Data records START

(** One pass through the body of the loop; [None] when the pass comes
    back to the condition. *)
Definition loop_body : Op S (option Outcome) :=
  size <- load _messages_size ;;
  if negb (size =? 0) then
    qDebug "QLogger::run()----->Mutex lock" ;;
    lock ;;
    front <- pop_front ;;
    match front with
    | None => ret (Some Undefined)
    | Some message =>
        store_size ;;
        unlock ;;
        qDebug "QLogger::run()----->Mutex unlock" ;;
        qDebug "QLogger::run()----->Stream writing" ;;
        _ <- stream_write message ;;
        ret None
    end
  else
    finish <- load _finish ;;
    if finish =? 0 then
      qDebug "QLogger::run()----->Must wait" ;;
      lock ;;
      wait ;;
      ret (Some Blocked)
    else ret None.

(** The loop of [run], for at most [fuel] passes. *)
Fixpoint drain (fuel : nat) : Op S Outcome :=
  match fuel with
  | O => ret OutOfFuel
  | Datatypes.S fuel =>
      again <- loop_cond ;;
      if (again : bool) then
        r <- loop_body ;;
        match r with
        | None => drain fuel
        | Some o => ret o
        end
      else ret Done
  end.
Lemma concurrent_misses_generate_twice_witness :
  fst (handler_sanitized_resume JsonText.parse
         (fst (handler_sanitized_resume JsonText.parse initial_state example_now
                 (Ok (Some space_text))))
         (example_now + 1000)%Z (Ok (Some duplicate_text)))
  = {| cachedResponse := Some duplicate_puzzle;
       lastFetched := Some (example_now + 1000)%Z |}.
Proof.
  assert (H1 : generate_sanitized JsonText.parse (Ok (Some space_text)) = Ok space_puzzle)
    by (vm_compute; reflexivity).
  assert (H2 : generate_sanitized JsonText.parse (Ok (Some duplicate_text))
               = Ok duplicate_puzzle) by (vm_compute; reflexivity).
  pose proof (concurrent_misses_generate_twice JsonText.parse day_number_string
                initial_state "GET" "GET" example_now (example_now + 1000)%Z
                (Ok (Some space_text)) (Ok (Some duplicate_text))
                space_puzzle duplicate_puzzle eq_refl eq_refl H1 H2) as H.
  cbv zeta in H.
  exact (proj2 (proj2 (proj2 (proj2 (proj2 H))))).
Defined.

Lemma unreadable_record_is_an_error_witness :
  status (fst (handler_blob JsonText.parse day_number_string unreadable_services "GET"
                 example_now)) = 500%Z
  /\ snd (handler_blob JsonText.parse day_number_string unreadable_services "GET"
            example_now)
     = [CallList (prefix_of day_number_string example_now); CallFetch (url stored_blob)].
Proof.
  apply (unreadable_record_is_an_error JsonText.parse day_number_string
           unreadable_services "GET" example_now [stored_blob] stored_blob).
  - discriminate.
  - reflexivity.
  - vm_compute. reflexivity.
  - right. exists {| ok := false; fetch_status := 503; fetch_text := "" |}.
    split; [reflexivity | now left].
Defined.

Lemma stored_record_is_returned_witness :
  handler_blob JsonText.parse day_number_string empty_services "GET" example_now
  = (mkResponse cors_headers 200 (PuzzleBody space_puzzle),
     [CallList (prefix_of day_number_string example_now); CallGeneration;
      CallPut (puzzlePath_of day_number_string example_now) space_puzzle])
  /\ prefix (prefix_of day_number_string example_now)
       (puzzlePath_of day_number_string example_now) = true.
Proof.
  apply (stored_record_is_returned JsonText.parse day_number_string empty_services
           "GET" example_now [] space_puzzle stored_blob).
  - discriminate.
  - reflexivity.
  - reflexivity.
  - vm_compute. reflexivity.
  - reflexivity.
Defined.
(** The response interceptor: a response passes through; an error is logged
    on the console, for which the interceptor reads [error.response], and
    rejected again. *)
Definition response_interceptor (r : settled) : settled :=
  match r with
  | Resolved response => Resolved response
  | Rejected error =>
      match get error "response" with
      | Throw e => Rejected e
      | Normal _ => Rejected error
      end
  end.

(** ** The state of [components/HardwareInventoryPage.js] *)

(** An element of [hardwareSets], as the form reads it. *)
Module HardwareSet.
Record t := mk {
  hw_name : string;
  available : Z;
  checked_out : Z
}.
End HardwareSet.

(** The state of the page the two handlers read and set.  [loading]
    becomes [true] when [loadData()] is started; the handlers do not
    await it. *)
Module Page.
Record state := mk {
  selectedHardware : option HardwareSet.t;
  selectedProject : string;
  quantity : string;
  error : jsval;
  loading : bool
}.
End Page.

(** ** Asynchronous code against a server

    [World] is whatever the requests act on; [adapter] is axios's transport,
    the network and the server behind it. *)
Section Frontend.
Context {World : Type}.
Variable adapter : request -> World -> settled * World.

Definition async (A : Type) : Type := World -> completion A * World.

Definition areturn {A} (a : A) : async A := fun w => (Normal a, w).

Definition abind {A B} (m : async A) (k : A -> async B) : async B :=
  fun w =>
    match m w with
    | (Normal a, w') => k a w'
    | (Throw e, w') => (Throw e, w')
    end.

Definition lift {A} (c : completion A) : async A := fun w => (c, w).

(** [try { body } catch (error) { handler }] *)
Definition try_catch {A} (body : async A) (handler : jsval -> async A)
  : async A :=
  fun w =>
    match body w with
    | (Normal a, w') => (Normal a, w')
    | (Throw e, w') => handler e w'
    end.

(** [await api.get(url)] and [await api.post(url, body)]: the request
    interceptor returns the configuration as it is. *)
Definition await_api (r : request) : async jsval :=
  fun w =>
    match adapter r w with
    | (s, w') =>
        match response_interceptor s with
        | Resolved response => (Normal response, w')
        | Rejected error => (Throw error, w')
        end
    end.

Definition api_get (url : string) : async jsval :=
  await_api (mkRequest GET url JUndefined).

Definition api_post (url : string) (body : jsval) : async jsval :=
  await_api (mkRequest POST url body).

(** *** [services/hardwareService.js] *)

Definition connection_failure : jsval :=
  JObj [("success", JBool false);
        ("error", JStr "Failed to connect to server")].

(** The [catch (error)] block every function of the service ends with. *)
Definition on_error (error : jsval) : async jsval :=
  abind (lift (get error "response")) (fun response =>
  if truthy response
  then abind (lift (get response "data")) (fun data =>
       if truthy data then areturn data else areturn connection_failure)
  else areturn connection_failure).

(** [try { const response = await call; return response.data; }
     catch (error) { ... }] *)
Definition service (call : async jsval) : async jsval :=
  try_catch
    (abind call (fun response => lift (get response "data")))
    on_error.

Definition getHardwareSets : async jsval :=
  service (api_get "/get_hardware_sets").

Definition getHardwareAvailability (hwName : jsval) : async jsval :=
  service (api_get ("/get_hardware_availability/" ++ ToString hwName)).

Definition checkOutHardware (projectId hwName quantity : jsval) : async jsval :=
  service (api_post "/check_out"
             (JObj [("project_id", projectId);
                    ("hw_name", hwName);
                    ("quantity", parseInt_val quantity)])).

Definition checkInHardware (projectId hwName quantity : jsval) : async jsval :=
  service (api_post "/check_in"
             (JObj [("project_id", projectId);
                    ("hw_name", hwName);
                    ("quantity", parseInt_val quantity)])).

(** A parameter with a default value: an [undefined] argument takes it. *)
Definition default_parameter (v d : jsval) : jsval :=
  match v with
  | JUndefined => d
  | _ => v
  end.

Definition createHardwareSet (hwName totalCapacity description : jsval)
  : async jsval :=
  let description := default_parameter description (JStr EmptyString) in
  service (api_post "/create_hardware_set"
             (JObj [("hw_name", hwName);
                    ("total_capacity", parseInt_val totalCapacity);
                    ("description", description)])).

(** *** [components/HardwareInventoryPage.js] *)

Definition setError (msg : jsval) (p : Page.state) : Page.state :=
  Page.mk (Page.selectedHardware p) (Page.selectedProject p) (Page.quantity p)
          msg (Page.loading p).

(** [setSelectedHardware(null); setQuantity(''); setSelectedProject('');
    loadData();]  The handler starts [loadData()] and does not await it:
    of the reload only [setLoading(true)] is in the state the handler
    leaves, and its two [GET]s, to [/get_hardware_sets] and to
    [/get_user_projects_list], are not among the requests of the
    handler itself. *)
Definition reset_and_reload (p : Page.state) : Page.state :=
  Page.mk None EmptyString EmptyString (Page.error p) true.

Data records END

Try it: Every line that includes "Resolved" must be copied from the material above.

Exercise solution:
  | Resolved response => Resolved response
        | Resolved response => (Normal response, w')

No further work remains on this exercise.